Ah, Dawn, I really feel your words! My nuclear family wasn't physically or sexually abusive but they didn't understand me at all and were often inadvertently emotionally abusive. I was badly bullied at school and was inasmuch as asked what I was doing to cause it.
My father (RIP) once suggested to me that I had "weird mannerisms" because I tended to talk with my hands, the result of not being able to speak above a painful whisper during a severe month-long strep infection. Because of his words, I became very wooden, rarely gesturing with my hands at all and being very self-conscious of it when I did.
When I was fifteen, I was sexually assaulted by a nineteen-year-old guy. This was 1980 and I didn't believe there was anything reportable because there had been no PIV sex. The cops would have laughed at me. My friends supported me, but like me, they didn't think it was "real rape." I started acting out more than ever at that point. Not one adult bothered to ask what was going on with me. I was just scolded for being bad and told that I needed to be fixed.

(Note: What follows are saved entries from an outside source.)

(* ===== verification/GuardRuntime.v ===== *)
(** * Live guard runtime ([crates/cli/src/daemon/guard_runtime.rs])

    The daemon's root registry, per-root policy identities, transition feed,
    hot attestations and in-flight commit transactions.  Each method changes
    the state under the locks it holds, so a method is one step of the state;
    the clock readings it makes are an argument.  A step that may panic on an
    overflowing [+=] returns the state as the panic leaves it. *)

From stdpp Require Import sorting.
From S2P Require Import Prelude Utf8 Evidence Finding GuardState GuardStore.

Record GuardTransaction := mkTransaction {
  transaction_id : Z;
  repo_path : str;
  index_fingerprint : str;
  txn_hash_algorithm : GitHashAlgorithm;
  clean_hits : list str;
  required_blob_oids : list str;
  scanned_oids : list str;
  txn_bytes_scanned : Z;
  txn_bytes_requested : Z;
  txn_bytes_hit : Z;
  txn_findings_count : Z;
  blocking_findings_count : Z;
  reported_findings : list RawMatch;
  txn_coverage_gaps : Z;
  txn_objects_skipped : Z;
  started_at : Z;
  txn_policy_identity : GuardPolicyIdentity;
  source_paths_by_oid : gmap str (list str) }.

Record GuardBlobContext := {
  bc_repo_path : str;
  bc_hash_algorithm : GitHashAlgorithm;
  bc_policy_identity : GuardPolicyIdentity;
  bc_source_paths : list str }.

Record GuardFinishContext := {
  fc_repo_path : str;
  fc_index_fingerprint : str;
  required_blob_count : Z;
  scanned_blob_count : Z }.

(** [Instant::now()] in nanoseconds and [SystemTime::now()] in seconds since
    the epoch (0 when the system clock is before it). *)
Record clock := { instant_now : Z; unix_now : Z }.

Definition DEFAULT_SCANNER_IDLE_TIMEOUT_SECS : Z := 300.
Definition TRANSACTION_TIMEOUT_SECS : Z := 600.
Definition nanos_per_sec : Z := 1000000000.

Section runtime.
Context {D : GuardDigests} {L : Lru HotKey GitCleanAttestation}.

Record GuardRuntime := mkRuntime {
  roots : RootRegistry;
  attestations : HotAttestationIndex;
  current_identity : option GuardPolicyIdentity;
  root_identities : gmap bytes GuardPolicyIdentity;
  transaction_counter : Z;
  transactions : gmap Z GuardTransaction;
  last_activity : Z;
  scanner_idle_timeout_secs : Z;
  dirty_during_indexing : gset bytes;
  coverage_lost_during_indexing : gset bytes;
  watcher_disconnection_reason : option str;
  watcher_status : option str;
  feed : list GuardTransitionRecord;
  global_transition_sequence : Z }.

Definition set_roots x (s : GuardRuntime) : GuardRuntime :=
  mkRuntime x (attestations s) (current_identity s) (root_identities s) (transaction_counter s)
    (transactions s) (last_activity s) (scanner_idle_timeout_secs s) (dirty_during_indexing s)
    (coverage_lost_during_indexing s) (watcher_disconnection_reason s) (watcher_status s)
    (feed s) (global_transition_sequence s).
Definition set_attestations x (s : GuardRuntime) : GuardRuntime :=
  mkRuntime (roots s) x (current_identity s) (root_identities s) (transaction_counter s)
    (transactions s) (last_activity s) (scanner_idle_timeout_secs s) (dirty_during_indexing s)
    (coverage_lost_during_indexing s) (watcher_disconnection_reason s) (watcher_status s)
    (feed s) (global_transition_sequence s).
Definition set_current_identity x (s : GuardRuntime) : GuardRuntime :=
  mkRuntime (roots s) (attestations s) x (root_identities s) (transaction_counter s)
    (transactions s) (last_activity s) (scanner_idle_timeout_secs s) (dirty_during_indexing s)
    (coverage_lost_during_indexing s) (watcher_disconnection_reason s) (watcher_status s)
    (feed s) (global_transition_sequence s).
Definition set_root_identities x (s : GuardRuntime) : GuardRuntime :=
  mkRuntime (roots s) (attestations s) (current_identity s) x (transaction_counter s)
    (transactions s) (last_activity s) (scanner_idle_timeout_secs s) (dirty_during_indexing s)
    (coverage_lost_during_indexing s) (watcher_disconnection_reason s) (watcher_status s)
    (feed s) (global_transition_sequence s).
Definition set_counter x (s : GuardRuntime) : GuardRuntime :=
  mkRuntime (roots s) (attestations s) (current_identity s) (root_identities s) x
    (transactions s) (last_activity s) (scanner_idle_timeout_secs s) (dirty_during_indexing s)
    (coverage_lost_during_indexing s) (watcher_disconnection_reason s) (watcher_status s)
    (feed s) (global_transition_sequence s).
Definition set_transactions x (s : GuardRuntime) : GuardRuntime :=
  mkRuntime (roots s) (attestations s) (current_identity s) (root_identities s)
    (transaction_counter s) x (last_activity s) (scanner_idle_timeout_secs s)
    (dirty_during_indexing s) (coverage_lost_during_indexing s) (watcher_disconnection_reason s)
    (watcher_status s) (feed s) (global_transition_sequence s).
Definition set_last_activity x (s : GuardRuntime) : GuardRuntime :=
  mkRuntime (roots s) (attestations s) (current_identity s) (root_identities s)
    (transaction_counter s) (transactions s) x (scanner_idle_timeout_secs s)
    (dirty_during_indexing s) (coverage_lost_during_indexing s) (watcher_disconnection_reason s)
    (watcher_status s) (feed s) (global_transition_sequence s).
Definition set_scanner_idle_timeout x (s : GuardRuntime) : GuardRuntime :=
  mkRuntime (roots s) (attestations s) (current_identity s) (root_identities s)
    (transaction_counter s) (transactions s) (last_activity s) x (dirty_during_indexing s)
    (coverage_lost_during_indexing s) (watcher_disconnection_reason s) (watcher_status s)
    (feed s) (global_transition_sequence s).
Definition set_dirty x (s : GuardRuntime) : GuardRuntime :=
  mkRuntime (roots s) (attestations s) (current_identity s) (root_identities s)
    (transaction_counter s) (transactions s) (last_activity s) (scanner_idle_timeout_secs s) x
    (coverage_lost_during_indexing s) (watcher_disconnection_reason s) (watcher_status s)
    (feed s) (global_transition_sequence s).
Definition set_coverage_lost x (s : GuardRuntime) : GuardRuntime :=
  mkRuntime (roots s) (attestations s) (current_identity s) (root_identities s)
    (transaction_counter s) (transactions s) (last_activity s) (scanner_idle_timeout_secs s)
    (dirty_during_indexing s) x (watcher_disconnection_reason s) (watcher_status s) (feed s)
    (global_transition_sequence s).
Definition set_watcher x y (s : GuardRuntime) : GuardRuntime :=
  mkRuntime (roots s) (attestations s) (current_identity s) (root_identities s)
    (transaction_counter s) (transactions s) (last_activity s) (scanner_idle_timeout_secs s)
    (dirty_during_indexing s) (coverage_lost_during_indexing s) x y (feed s)
    (global_transition_sequence s).
Definition set_feed x y (s : GuardRuntime) : GuardRuntime :=
  mkRuntime (roots s) (attestations s) (current_identity s) (root_identities s)
    (transaction_counter s) (transactions s) (last_activity s) (scanner_idle_timeout_secs s)
    (dirty_during_indexing s) (coverage_lost_during_indexing s) (watcher_disconnection_reason s)
    (watcher_status s) x y.

Definition with_hot_index_budget (b : Z) (ck : clock) : GuardRuntime := {|
  roots := registry_new;
  attestations := with_budget b;
  current_identity := None;
  root_identities := ∅;
  transaction_counter := 1;
  transactions := ∅;
  last_activity := instant_now ck;
  scanner_idle_timeout_secs := DEFAULT_SCANNER_IDLE_TIMEOUT_SECS;
  dirty_during_indexing := ∅;
  coverage_lost_during_indexing := ∅;
  watcher_disconnection_reason := None;
  watcher_status := None;
  feed := [];
  global_transition_sequence := 1 |}.

Definition runtime_new (ck : clock) : GuardRuntime :=
  with_hot_index_budget DEFAULT_HOT_INDEX_MEMORY ck.

Definition touch_activity (ck : clock) (s : GuardRuntime) : GuardRuntime :=
  set_last_activity (instant_now ck) s.

(** ** Root records *)

Definition record_set_state (st : GuardRootState) (r : GuardRootRecord) : GuardRootRecord := {|
  canonical_path := canonical_path r; filesystem_identity := filesystem_identity r;
  filesystem_authority := filesystem_authority r; mode := mode r; state := st;
  terminal_sequence := terminal_sequence r;
  accepted_event_sequence := accepted_event_sequence r;
  completed_event_sequence := completed_event_sequence r;
  initial_reconciliation_time := initial_reconciliation_time r;
  last_reconciliation_time := last_reconciliation_time r;
  backend_route_label := backend_route_label r; last_receipt := last_receipt r;
  recent_transitions := recent_transitions r |}.

Definition record_bump_sequence (r : GuardRootRecord) : GuardRootRecord := {|
  canonical_path := canonical_path r; filesystem_identity := filesystem_identity r;
  filesystem_authority := filesystem_authority r; mode := mode r; state := state r;
  terminal_sequence := saturating_add u64_max (terminal_sequence r) 1;
  accepted_event_sequence := accepted_event_sequence r;
  completed_event_sequence := completed_event_sequence r;
  initial_reconciliation_time := initial_reconciliation_time r;
  last_reconciliation_time := last_reconciliation_time r;
  backend_route_label := backend_route_label r; last_receipt := last_receipt r;
  recent_transitions := recent_transitions r |}.

Definition record_set_history (h : list GuardTransitionRecord) (r : GuardRootRecord) :
    GuardRootRecord := {|
  canonical_path := canonical_path r; filesystem_identity := filesystem_identity r;
  filesystem_authority := filesystem_authority r; mode := mode r; state := state r;
  terminal_sequence := terminal_sequence r;
  accepted_event_sequence := accepted_event_sequence r;
  completed_event_sequence := completed_event_sequence r;
  initial_reconciliation_time := initial_reconciliation_time r;
  last_reconciliation_time := last_reconciliation_time r;
  backend_route_label := backend_route_label r; last_receipt := last_receipt r;
  recent_transitions := h |}.

(** [push], then drop the oldest entry when the bound is exceeded. *)
Definition push_bounded {A} (bound : nat) (x : A) (l : list A) : list A :=
  let l' := l ++ [x] in if (bound <? length l')%nat then tail l' else l'.

(** The caller holds the root's record; the new record is returned. *)
Definition record_transition_internal (ck : clock) (record : GuardRootRecord)
    (event : GuardTransition) (from_state to_state : GuardRootState) (cause : str)
    (s : GuardRuntime) : GuardTransitionRecord * GuardRootRecord * GuardRuntime :=
  let seq := global_transition_sequence s in
  let tr := {|
    tr_canonical_path := canonical_path record;
    tr_sequence := seq;
    tr_timestamp := unix_now ck;
    tr_from_state := from_state;
    tr_to_state := to_state;
    tr_event := event;
    tr_cause := cause |} in
  let record' := record_set_history (push_bounded 50 tr (recent_transitions record)) record in
  (tr, record', set_feed (push_bounded 1000 tr (feed s)) (saturating_add u64_max seq 1) s).

Definition policy_changed_cause : str :=
  $"policy identity changed: detector/suppression/schema digest mismatch".

(** Apply [PolicyChanged] to a record where the state machine allows it. *)
Definition policy_change_record (ck : clock) (r : GuardRootRecord) (s : GuardRuntime) :
    GuardRootRecord * GuardRuntime :=
  let from_state := state r in
  match transition (state r) PolicyChanged with
  | Ok new_state =>
      let r := record_bump_sequence (record_set_state new_state r) in
      let '(_, r, s) :=
        record_transition_internal ck r PolicyChanged from_state new_state policy_changed_cause s in
      (r, s)
  | Err _ => (r, s)
  end.

Definition set_root_policy_identity (ck : clock) (root_path : bytes)
    (identity : GuardPolicyIdentity) (s : GuardRuntime) : GuardRuntime :=
  let s :=
    match root_identities s !! root_path with
    | Some existing =>
        if negb (is_compatible_with existing identity) then
          let s := match short_digest existing with
                   | Ok old_short =>
                       set_attestations (invalidate_policy_digest old_short (attestations s)).2 s
                   | Err _ => set_attestations (hot_clear (attestations s)) s
                   end in
          match roots s !! root_path with
          | Some r =>
              if negb (bool_decide (state r = Stopped)) then
                let '(r, s) := policy_change_record ck r s in
                set_roots (<[root_path := r]> (roots s)) s
              else s
          | None => s
          end
        else s
    | None => s
    end in
  set_root_identities (<[root_path := identity]> (root_identities s)) s.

I suppressed that event for 40 years. It really wasn't until I was in my fifties that I started being able to acknowledge that the bullying my classmates inflicted on me was abuse. I was 54 years old before I was able to acknowledge that I had been sexually assaulted by that fellow.
I still have trouble acknowledging that my parents psychologically abused me, even if the abuse was inadvertent. But they did. It doesn't mean that I don't love them but if I'm to move forward I need to be able to acknowledge it.
Thank you so much for this very powerful poem. I mean it.